**TASK REQUIREMENTS:** Take the lines from the beginning of the data below through the line holding "Definition scheduler_config (c" and return exactly those.

= = = = = = =

(** ** [main.go]: how the settings reach the parts *)

Section Wiring.
Context (ReadFile : string → option string) (GOMAXPROCS : Z).
Definition hash_concurrency (c : Config) : Z :=
  if (sc_PasswordHashConcurrency c <=? 0)%Z then DefaultHashConcurrency ReadFile GOMAXPROCS else sc_PasswordHashConcurrency c.
Definition scheduler_config (c : Config) : Scheduler.Config :=
  {| cfg_TTL := sc_InstanceTTL c; cfg_Extend := sc_InstanceExtend c; cfg_MaxTTL := sc_InstanceMaxTTL c;
     cfg_Quota := sc_TeamInstanceQuota c; cfg_ReapAfter := sc_InstanceReapAfter c |}.
Definition hub_limits (fdSoft : Z) (c : Config) : Limits :=
  {| MaxConns := rb_wsMaxConns (deriveResourceBudget fdSoft (sc_PluginMaxInflightTotal c) (sc_WSMaxConns c));
     MaxConnsPerKey := sc_WSMaxConnsPerConn c; HandshakeBurst := sc_WSHandshakeBurst c; HandshakeWindow := sc_WSHandshakeWindow c |}.
(** The handlers' and the server's dependencies that are settings. *)
Definition auth_conf (IDKey : list N → list N → N → N → N → N → list N) (dummyHash : string) (ttl_reply : duration → duration)
    (c : Config) : AuthConf :=
  {| ac_IDKey := IDKey; ac_hashSem := Some (Z.to_nat (hash_concurrency c)); ac_hashWait := sc_PasswordHashMaxWait c; ac_dummyHash := dummyHash;
     ac_ttl := sc_SessionTTL c; ac_ttl_reply := ttl_reply; ac_registrationOpen := sc_RegistrationOpen c;
     ac_EmailLoginDisabled := negb (sc_AuthEmailLogin c); ac_limiter := true;
     ac_RegisterIPBurst := sc_RegisterIPBurst c; ac_RegisterIPWindow := sc_RegisterIPWindow c;
     ac_LoginIPBurst := sc_LoginIPBurst c; ac_LoginIPWindow := sc_LoginIPWindow c;
     ac_tokens := true; ac_TokenDefaultTTL := sc_TokenDefaultTTL c; ac_TokenMaxTTL := sc_TokenMaxTTL c;
     ac_TokenBurst := sc_TokenRateBurst c; ac_TokenWindow := sc_TokenRateWindow c |}.
End Wiring.

(** A server nobody could log in to does not start: plugins register later, so what counts is what is on disk. *)
Definition login_gate {P} (c : Config) (r : AuthRegistry P) (auth_plugins_on_disk : nat) : res unit :=
  if HasUsableLogin (sc_AuthEmailLogin c) r then Ok tt else
  let configured := if sc_PluginsEnabled c then auth_plugins_on_disk else 0 in
  if decide (configured = 0)
  then Err (ErrOther ("no login method available: OSCTF_AUTH_EMAIL_LOGIN=false, and no auth plugin is installed in " +:+ sc_PluginsDir c +:+
                      " — enable email login or install an auth plugin"))
  else Ok tt.

(** ** [seed/admin.go], and the data of a boot *)

Definition insecureDefaultPasswords : list string := ["change-me-now"; "changeme"].

Section Boot.
Context {L : Libs} `{AuthorLibs}.
Context (IDKey : list N → list N → N → N → N → N → list N) (hashSem : option nat) (hashWait : duration).
Context (types types' : TypeRegistry) (IsRegisteredMode : string → bool).
Context (Put : string → list N → string → P World unit) (Delete : string → P World unit) (disk : Disk).

Definition EnsureAdmin (c : Config) : P World unit :=
  if bool_decide (sc_AdminEmail c = "") || bool_decide (sc_AdminPassword c = "")
  then throw (ErrOther "seed: OSCTF_ADMIN_EMAIL and OSCTF_ADMIN_PASSWORD are required on first boot") else
  (if bool_decide (sc_AdminPassword c ∈ insecureDefaultPasswords)
   then atomic (emit (Log "WARN" "SECURITY: the admin password is the compose-file default — change OSCTF_ADMIN_PASSWORD before the event"))
   else mret tt);;
  r ← try (atomic (GetUserByEmail (sc_AdminEmail c)));
  match r with
  | Ok _ => mret tt
  | Err e =>
      if negb (is_no_rows e) then throw (Wrap "seed: checking admin" e) else
      hash ← map_err (Wrap "seed: hashing admin password") (HashPassword IDKey hashSem hashWait (sc_AdminPassword c));
      id ← map_err (Wrap "seed: generating id") (atomic NewV7);
      map_err (Wrap "seed: creating admin") (atomic (CreateUser id "admin" (sc_AdminEmail c) hash "admin" true));;
      atomic (emit (Log "INFO" "seeded admin account"))
  end.
(** [cmdSeed], once connected. *)
Definition seed_all (c : Config) : P World unit :=
  EnsureAdmin c;;
  EnsureDefault;;
  (if sc_SeedExamples c then Seed types types' IsRegisteredMode Put Delete disk (sc_ExamplesDir c) else mret tt);;
  atomic (emit (Log "INFO" "seed complete")).
(** [cmdServe], from the connections to the examples: the captains are repaired before anything is served. *)
Definition boot_data (c : Config) : P World unit :=
  EnsureAdmin c;;
  EnsureDefault;;
  repaired ← RepairStrandedCaptains;
  (if decide (repaired = []) then mret tt
   else
     for_each (λ _, atomic (emit (Log "WARN" "reassigned captaincy for a team whose captain was not a member (data repaired)"))) repaired;;
     atomic (emit (Log "WARN" "repaired stranded team captaincies on startup")));;
  (if sc_SeedExamples c then Seed types types' IsRegisteredMode Put Delete disk (sc_ExamplesDir c) else mret tt).
End Boot.

(** ** What is accepted *)

Record settings_ok (url_Parse : string → option URL) (c : Config) : Prop := {
  ok_base : is_Some (parse_base url_Parse c);
  ok_ports : (1 ≤ sc_PortRangeStart c ≤ sc_PortRangeEnd c ∧ sc_PortRangeEnd c ≤ 65535)%Z;
  ok_ttl : (0 ≤ sc_InstanceTTL c ≤ sc_InstanceMaxTTL c)%Z;
  ok_extend : (0 < sc_InstanceExtend c ≤ sc_InstanceMaxTTL c)%Z;
  ok_quota : (1 ≤ sc_TeamInstanceQuota c)%Z;
  ok_reap : sc_InstanceReapAfter c = 0%Z ∨ (2 * Minute ≤ sc_InstanceReapAfter c)%Z;
  ok_team : (1 ≤ sc_TeamMaxSize c)%Z;
  ok_attachment : (1 ≤ sc_MaxAttachmentMB c)%Z;
  ok_plugins : (1 ≤ sc_PluginMaxInflight c)%Z ∧ (1 ≤ sc_PluginMaxInflightTotal c)%Z;
  ok_conns : (0 ≤ sc_WSMaxConns c)%Z ∧ (0 ≤ sc_WSMaxConnsPerConn c)%Z;
  ok_handshakes : (0 ≤ sc_WSHandshakeBurst c)%Z ∧ ((0 < sc_WSHandshakeBurst c)%Z → (0 < sc_WSHandshakeWindow c)%Z);
  ok_register : (0 ≤ sc_RegisterIPBurst c)%Z ∧ ((0 < sc_RegisterIPBurst c)%Z → (0 < sc_RegisterIPWindow c)%Z);
  ok_login : (0 ≤ sc_LoginIPBurst c)%Z ∧ ((0 < sc_LoginIPBurst c)%Z → (0 < sc_LoginIPWindow c)%Z);
  ok_hashing : (0 ≤ sc_PasswordHashConcurrency c)%Z ∧ (0 < sc_PasswordHashMaxWait c)%Z;
  ok_log : sc_LogFormat c ∈ ["json"; "text"] ∧ sc_LogLevel c ∈ ["debug"; "info"; "warn"; "error"]
}.

Lemma filter_none {A} (f : A → bool) l : List.filter f l = [] ↔ Forall (λ a, f a = false) l.
Proof.
  induction l as [|a l IH]; simpl; [by split|]. destruct (f a) eqn:E; [split; [done|by intros [? _]%Forall_cons; congruence]|].
  rewrite IH, Forall_cons. tauto.
Qed.
Lemma problems_none url_Parse c : problems url_Parse c = [] ↔ settings_ok url_Parse c.
Proof.
  unfold problems. assert (∀ l : list (bool * string), snd <$> l = [] ↔ l = []) as -> by (intros []; naive_solver).
  rewrite filter_none. unfold checks. rewrite !Forall_cons, Forall_nil. cbn [fst].
  rewrite !orb_false_iff, !andb_false_iff, !negb_false_iff, is_Some_b_true, !bool_decide_eq_true, !Z.ltb_ge, !Z.leb_gt, Z.eqb_eq.
  split.
  - intros H. destruct_and! H. split; try done; lia.
  - intros []. split_and!; try done; try lia; tauto.
Qed.

Lemma plugin_share fdSoft total want : (1024 ≤ fdSoft)%Z → (1 ≤ total)%Z → (1 ≤ rb_pluginGlobal (deriveResourceBudget fdSoft total want))%Z.
Proof.
  intros Hf Ht. unfold deriveResourceBudget. assert (∃ b ok, claim "plugin-inflight" total (fd_New fdSoft) = ((b, ok), (claim "plugin-inflight" total (fd_New fdSoft)).2) ∧ (1 ≤ b)%Z) as (b & ok & E & Hb).
  { destruct (claim _ _ _) as [[b ok] acct] eqn:E. exists b, ok. split; [done|]. revert E. unfold claim, fd_New, unlimited.
    destruct ((fdSoft =? 0)%Z || (2 ^ 31 <=? fdSoft)%Z); cbn [fb_unbounded fb_remaining]; [by intros [= <- <-]|].
    assert (fdSoft / 4 < fdSoft)%Z by (apply Z.div_lt; lia). assert (256 ≤ fdSoft / 4)%Z by (apply Z.div_le_lower_bound; lia).
    rewrite (proj2 (Z.ltb_ge (fdSoft / 4) 256)) by lia. rewrite (proj2 (Z.ltb_lt (fdSoft / 4) fdSoft)) by lia.
    destruct (_ || _); intros [= <- _ _]; lia. }
  rewrite E. destruct (claim "websocket-conns" _ _) as [[b' ok'] acct']. exact Hb.
Qed.

(** The settings that are accepted are exactly those in range, and they fit the parts they go to: the server starts
    with settings if and only if they satisfy every stated bound; then it has an absolute base URL and a public host (the given one, or the
    base URL's), the scheduler's time to live and extension never exceed the maximum lifetime and stuck rows outlive a deployment of two
    minutes, the gate admits at least one derivation, and the plugins have a slot unless the descriptors leave none. *)
Theorem finalize_exact url_Parse ReadFile GOMAXPROCS c :
  (is_ok (finalize url_Parse c) = true ↔ settings_ok url_Parse c) ∧
  (∀ base host, finalize url_Parse c = Ok (base, host) →
    let s := scheduler_config c in
    (∃ u, base = Some u ∧ ul_Scheme u ≠ "" ∧ ul_Host u ≠ "" ∧ host = (if decide (sc_PublicHost c = "") then ul_Hostname u else sc_PublicHost c)) ∧
    (0 ≤ cfg_TTL s ≤ cfg_MaxTTL s ∧ 0 < cfg_Extend s ≤ cfg_MaxTTL s ∧ 1 ≤ cfg_Quota s)%Z ∧ (cfg_ReapAfter s = 0 ∨ 2 * Minute ≤ cfg_ReapAfter s)%Z ∧
    (1 ≤ hash_concurrency ReadFile GOMAXPROCS c)%Z ∧
    (∀ fdSoft, (1024 ≤ fdSoft)%Z → (1 ≤ rb_pluginGlobal (deriveResourceBudget fdSoft (sc_PluginMaxInflightTotal c) (sc_WSMaxConns c)))%Z)).
Proof.
  unfold finalize. split; [case_bool_decide as Hp; cbn; rewrite <- problems_none; naive_solver|].
  intros base host. case_bool_decide as Hp; [|done]. intros [= <- <-]. apply problems_none in Hp as [[u Hu] ? ? ? ? Hr ? ? [? ?] ? ? ? ? [? ?] ?].
  split_and!; try (cbn; lia); try done.
  - exists u. unfold derived_host. rewrite Hu. unfold parse_base in Hu. destruct (url_Parse _) as [v|]; [|done].
    destruct (bool_decide (ul_Scheme v = "")) eqn:E1; [done|]. destruct (bool_decide (ul_Host v = "")) eqn:E2; [done|]. injection Hu as ->.
    apply bool_decide_eq_false in E1, E2. split_and!; [done..|]. by case_bool_decide; case_decide.
  - unfold hash_concurrency. pose proof (DefaultHashConcurrency_bounds ReadFile GOMAXPROCS) as [? _].
    destruct (Z.leb_spec (sc_PasswordHashConcurrency c) 0); lia.
  - intros fdSoft Hfd. apply plugin_share; lia.
Qed.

= = = = = = =

**REPLY TO THE TASK:**
(** ** [main.go]: how the settings reach the parts *)

Section Wiring.
Context (ReadFile : string → option string) (GOMAXPROCS : Z).
Definition hash_concurrency (c : Config) : Z :=
  if (sc_PasswordHashConcurrency c <=? 0)%Z then DefaultHashConcurrency ReadFile GOMAXPROCS else sc_PasswordHashConcurrency c.
Definition scheduler_config (c : Config) : Scheduler.Config :=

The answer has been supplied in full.